Ingredients Nutrition

Directions

  1. Place oven rack in bottom third of oven and preheat the oven to 350°F.
  2. Lightly butter two 8-by-2-inch round cake pans and line the bottom of each pan with wax paper.
  3. Lightly butter and flour the wax paper.
  4. Make the pecan sponge: Pulse the pecans with the ¼ cup of sugar until very finely ground; transfer to a medium bowl.
  5. Sift together the flour and baking powder and add to the nuts.
  6. Whisk to blend.
  7. Combine the eggs and the remaining ¾ cup sugar in a large bowl.
  8. Set the bowl over a saucepan of simmering water; do not let the bowl touch the water.
  9. Whisk the eggs and sugar until warm and the sugar is dissolved, about 4 minutes.
  10. Remove from the heat and beat at medium-high speed until cool, pale and tripled in volume, 5-8 minutes.
  11. Sprinkle about ½ cup of the dry ingredients at a time over the eggs, gently folding in each addition.
  12. Drizzle the melted butter down the side of the bowl in 2 additions and fold in gently.
  13. Pour the batter into the prepared pans and smooth the tops.
  14. Bake for 25-30 minutes, or until the center springs back when touched and the edges are golden.
  15. Let the cakes cool in their pans for 20 minutes.
  16. Then run a knife around the cakes and invert onto racks to cool completely.
  17. Make the coconut pastry cream: In a medium, heatproof bowl, whisk together the sugar, cornstarch and salt.
  18. Whisk in the whole egg and egg yolk until smooth.
  19. In a saucepan, bring the coconut milk and heavy cream just to a boil over medium heat.
  20. Gradually whisk the hot liquid into the egg mixture.
  21. Pour the pastry cream into the saucepan and cook over medium heat, stirring, until very thick and and close to a boil, about 5 minutes.
  22. Remove from the heat and stir in the butter and vanilla, then add the coconut.
  23. Let cool briefly, press a sheet of plastic wrap directly on the surface of the custard, and refrigerate until chilled, atleast 3 hours or overnight.
  24. Assemble the cake: Using a large, serrated knife, split each of the cakes into 2 layers.

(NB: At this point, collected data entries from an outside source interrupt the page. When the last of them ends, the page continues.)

(* ===== verification/IndexerRows.v ===== *)
(** The rows of the indexer's tables ([services/indexer/src/db/models.rs]), how
    a state is written as a row ([store/mod.rs]) and how a row is read back as a
    state ([into_state]).  A [NUMERIC] column holds a [BigDecimal], here the
    integer it denotes; a [BIGINT] column holds an [i64]. *)

From S2P Require Import Prelude RecordUpdate RustStr ExchangeTypes Json Quote IndexerEvents IndexerStore.

(** * Numbers and tags *)

Inductive RowError :=
  | BadId (e : IdParseError)
  | OutOfRange (v : Z)
  | BadStatus (s : rstring)
  | BadScheme (s : Z).

Definition u64_to_bigdecimal (v : Z) : Z := v.
Definition u128_to_bigdecimal (v : Z) : Z := v.

Definition bigdecimal_to_u64 (v : Z) : result RowError Z :=
  if decide (u64 v) then Ok v else Err (OutOfRange v).
Definition bigdecimal_to_u128 (v : Z) : result RowError Z :=
  if decide (u128 v) then Ok v else Err (OutOfRange v).

(** [u8::try_from(i16)] and [i16 as u8]. *)
Definition u8_try_from (v : Z) : result RowError Z :=
  if (0 <=? v) && (v <? 256) then Ok v else Err (OutOfRange v).
Definition i16_as_u8 (v : Z) : Z := v `mod` 256.

(** [Option::map(f).transpose()]. *)
Definition transpose_ok {E A B} (f : A → result E B) (o : option A) : result E (option B) :=
  match o with
  | None => Ok None
  | Some a => match f a with Ok b => Ok (Some b) | Err e => Err e end
  end.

  25. Invert the top layer of one cake onto a cake plate and spread ½ cup of the pastry cream on top.
  26. Invert the bottom layer on top of the first layer and peel off the wax paper.
  27. Spread another ½ cup of pastry cream over this layer.
  28. Continue with the remaining cake layers in this fashion.
  29. Cover the cake in plastic wrap and refrigerate.
  30. Make the chocolate glaze: In a small bowl set over a pan of barely simmering water, melt the chocolate, butter and corn syrup, stirring occasionally.
  31. Remove from the heat and set aside until cool to the touch.
  32. Slowly pour the glaze onto the top of the cake and, using a small metal offset spatula, spread it evenly over the surface.
  33. Spread it just to the edge, or let a little drip drip down the sides of the cake.
  34. To serve, slice the cake gently with a serrated cake knife.
  35. MAKE AHEAD: The cake can be refrigerated for up to 8 hours; let stand for 30 minutes before serving.